Os artistas que iniciaram o Modernismo brasileiro aproveitaram-se desses novos procedimentos e técnicas, desse rompimento com o academicismo, para reelaborar o cenário artístico nacional. “O modernismo, no Brasil, foi uma ruptura, foi um abandono de princípios e de técnicas consequentes, foi uma revolta contra o que era a Inteligência nacional.”
Graça Aranha, que à época já era um aclamado escritor e intelectual brasileiro, fez as honras da abertura do festival, no dia 13, com a conferência intitulada “A emoção estética da arte moderna”. Ele foi ouvido respeitosamente pelo público e declamou versos de Guilherme de Almeida e Ronald de Carvalho, acompanhado de músicas executadas pelo maestro Ernani Braga.
Ainda no dia 13, o já citado poeta Ronald de Carvalho esteve à frente de sua própria conferência, de nome “A pintura e a escultura moderna no Brasil”, seguida de três solos de piano de Ernani Braga e três danças africanas de Villa-Lobos – compositor, aliás, tachado na ocasião de “talento ainda não cultivado o bastante”, por sua música “Privada de bom senso” e “Puramente africana”.
O dia 15 de fevereiro representou o auge da Semana, nos mais escandalosos termos. A nova literatura provocou irritação e algazarra no público presente. Destacam-se a palestra de Mario de Andrade, cujo texto depois se tornaria a publicação A escrava que não é Isaura, em que o autor defende enfaticamente o abrasileiramento da língua portuguesa, e a conferência sobre a estética moderna proferida por Paulo Menotti del Picchia, que provocou os ânimos da plateia, fazendo ecoar vaias pelos quatro cantos do Theatro. Também nesse dia houve um sarau, que contou com a participação de diversos escritores, que tentavam falar no meio da gritaria da plateia. Nesse dia, Ronald de Carvalho leu o famoso poema “Os Sapos”, de autoria de Manuel Bandeira, que ridicularizava os parnasianos.

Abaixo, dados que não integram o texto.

(* ===== verification/Speculation.v ===== *)
(** What speculative decoding gives: the tokens of [RejectionSampler] against a reference, and [GPUModelRunner._sample] with draft tokens
    as a whole. *)
From stdpp Require Import base gmap list strings.
From Stdlib Require Import ZArith QArith Qcanon Lia Ring.
From S2P Require Import Prelude NumpyArrays ModelRunner RunnerInputs RabitqOps RabitqQuant PyTensor SamplerOps LogitsProcessors Sampler RejectionSampler.
Open Scope nat_scope.

(** * What speculation gives *)

(** The tokens of a request for its draft tokens and target rows: accepted ones fit their rows; a token in the place of a
    rejected one suits and is another; the bonus token follows if all were accepted. *)
Inductive speculated {R : Type} (suits : R -> Z -> Prop) : list Z -> list R -> Z -> list Z -> Prop :=
| sp_bonus b : speculated suits [] [] b [b]
| sp_accept d row drafts rows b ts : suits row d -> speculated suits drafts rows b ts -> speculated suits (d :: drafts) (row :: rows) b (d :: ts)
| sp_reject d row drafts rows b t : suits row t -> t <> d -> speculated suits (d :: drafts) (row :: rows) b [t].

Lemma speculated_length {R} (suits : R -> Z -> Prop) drafts rows b ts : speculated suits drafts rows b ts -> 1 <= length ts <= S (length drafts).
Proof. induction 1; cbn in *; lia. Qed.

Lemma speculated_all {R} (suits : R -> Z -> Prop) (Q : Z -> Prop) drafts rows b ts : speculated suits drafts rows b ts ->
  (forall row t, row ∈ rows -> suits row t -> Q t) -> Q b -> Forall Q ts.
Proof.
  induction 1 as [b|d row drafts rows b ts Hd _ IH|d row drafts rows b t Ht _]; intros Hf Hb.
  - by constructor.
  - constructor; [eapply Hf; [by left|done]|]. apply IH; [|done]. intros r t Hr. apply Hf. by right.
  - constructor; [|constructor]. eapply Hf; [by left|done].
Qed.

Section suits.
Context {F : Type} `{OrderedScalar F} `{!SampleOps F} `{!SampleLaws F}.
Add Ring F_ring_fits : ex_ring.

(** A greedy request's token is the first of the largest of the target row, another's has a positive probability. *)
Definition suits (greedy : bool) (row : list (option F)) (t : Z) : Prop := exists n, t = Z.of_nat n /\
  if greedy then greedy_token row n else exists p, row !! n = Some (Some p) /\ fle p f0 = false.

Lemma greedy_speculated b : forall drafts rows, length drafts = length rows -> Forall (fun row => exists x, Some x ∈ row) rows ->
  speculated (suits true) drafts rows b (verified (greedy_verdicts drafts rows) b).
Proof.
  induction drafts as [|d drafts IH]; intros [|row rows] Hl Hr; try done; [constructor|]. injection Hl as Hl. apply Forall_cons_1 in Hr as [[x Hx] Hr].
  assert (row <> []) as Hne by (intros ->; by apply elem_of_nil in Hx). destruct (argmax_spec lle lle_refl lle_trans lle_total row Hne) as (i & m & Hi & Hm & Hmax & Hfirst).
  assert (argmax_of lle row = i) as Ha by (unfold argmax_of; by rewrite Hi).
  assert (suits true row (Z.of_nat i)) as Hfit.
  { exists i. split; [done|]. apply list_elem_of_lookup in Hx as [j Hj]. pose proof (Hmax _ _ Hj) as Hle. destruct m as [m|]; [|done]. by exists m. }
  cbn [greedy_verdicts zip_with]. rewrite Ha. cbn [verified]. destruct (Z.eqb_spec d (Z.of_nat i)) as [->|Hn]; cbn [negb].
  - constructor; [done|]. by apply IH.
  - by constructor.
Qed.

Lemma one_positive : fle (f1 : F) f0 = false.
Proof.
  destruct (fle (f1 : F) f0) eqn:E; [exfalso|done].
  pose proof (fle_add f1 f0 (fopp f1) E) as Hn. replace (fadd f1 (fopp f1)) with (f0 : F) in Hn by ring. replace (fadd f0 (fopp f1)) with (fopp f1 : F) in Hn by ring.
  pose proof (fle_mul (fopp f1) f0 (fopp f1) Hn Hn) as Hm. replace (fmul (fopp f1) f0) with (f0 : F) in Hm by ring. replace (fmul (fopp f1) (fopp f1)) with (f1 : F) in Hm by ring.
  pose proof (fle_antisym _ _ E Hm) as He. pose proof (exp_pos (f0 : F)) as Hx. replace (fexp f0) with (fmul f1 (fexp f0) : F) in Hx by ring.
  rewrite He in Hx. replace (fmul f0 (fexp f0)) with (f0 : F) in Hx by ring. by rewrite fle_refl in Hx.
Qed.

Lemma fdiv_one (p : F) : fdiv p f1 = p.
Proof. assert (f1 <> f0 :> F) as Hne by (intros He; pose proof one_positive as Hp; by rewrite He, fle_refl in Hp). rewrite <-(ex_div p f1 Hne) at 2. ring. Qed.

Lemma fsum_zeros (l : list F) : Forall (fun x => x = f0) l -> fsum l = f0.
Proof. induction 1 as [|x l -> _ IH]; [apply fsum_nil|]. rewrite fsum_cons, IH. ring. Qed.

(** Probabilities of a row. *)
Record probabilities (row : list F) : Prop := {
  pr_nonneg : Forall (fun p => fle f0 p = true) row;
  pr_sum : fsum row = f1
}.

(** Below one, some other token is possible. *)
Lemma another_possible row d p : probabilities row -> row !! d = Some p -> fle f1 p = false -> exists j x, j <> d /\ row !! j = Some x /\ fle x f0 = false.
Proof.
  intros [Hn Hs] Hd Hp. destruct (decide (Exists (fun j => j <> d /\ fle (nth j row f0) f0 = false) (seq 0 (length row)))) as [He|Hno].
  - apply Exists_exists in He as (j & Hj & Hjd & Hx). apply elem_of_seq in Hj. destruct (lookup_lt_is_Some_2 row j) as [x Hrx]; [lia|]. exists j, x. split; [done|]. split; [done|].
    by rewrite <-(nth_lookup_Some _ _ f0 _ Hrx).
  - exfalso. assert (forall j x, row !! j = Some x -> j <> d -> x = f0) as Hz.
    { intros j x Hx Hjd. rewrite Forall_lookup in Hn. apply fle_antisym; [|by apply (Hn j)]. destruct (fle x f0) eqn:E; [done|]. exfalso. apply Hno, Exists_exists. exists j.
      split; [apply elem_of_seq; apply lookup_lt_Some in Hx; lia|]. split; [done|]. by rewrite (nth_lookup_Some _ _ _ _ Hx). }
    rewrite <-(take_drop_middle row d p Hd), fsum_app, fsum_cons in Hs. rewrite !fsum_zeros in Hs.
    + replace (fadd f0 (fadd p f0)) with p in Hs by ring. by rewrite Hs, fle_refl in Hp.
    + apply Forall_lookup. intros j x Hx. rewrite lookup_drop in Hx. apply (Hz (S d + j)); [done|lia].
    + apply Forall_lookup. intros j x [Hx Hj]%lookup_take_Some. apply (Hz j); [done|lia].
Qed.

Mario de Andrade pronunciou também uma breve palestra, na escadaria interna do Theatro, sobre as obras de pintura. Vinte anos depois, o autor relembrou o episódio na obra O Movimento Modernista, comentando: “Como pude fazer uma conferência sobre artes plásticas, na escadaria do Theatro, cercado de anônimos que me caçoavam e ofendiam a valer?…”. A grande confusão da plateia só se acalmou com as apresentações que encerraram o dia: números de dança de Yvonne Daumerie e o concerto de piano de Guiomar Novais.
O evento de encerramento da Semana foi dedicado à música. Peças de Villa-Lobos foram executadas pelos diversos músicos participantes, com menos ruídos em vaias, mas não sem escapar às críticas ferinas dos conservadores.
Principais artistas da Semana de Arte Moderna de 1922
Arquitetos: Antonio Moya, Georg Przyrembel.
Escritores: Afonso Schmidt, Agenor Barbosa, Álvaro Moreyra, Elysio de Carvalho, Graça Aranha, Guilherme de Almeida, Luiz Aranha, Mario de Andrade, Menotti del Picchia, Oswald de Andrade, Ronald de Carvalho, Sérgio Millet, Tácito de Almeida.
Escultores: Wilhelm Haarberg, Hildegardo Leão Velloso, Victor Brecheret.
Músicos: Alfredo Gomes, Ernani Braga, Fructuoso Viana, Guiomar Novais, Heitor Villa-Lobos, Lucília Guimarães, Paulina de Ambrósio.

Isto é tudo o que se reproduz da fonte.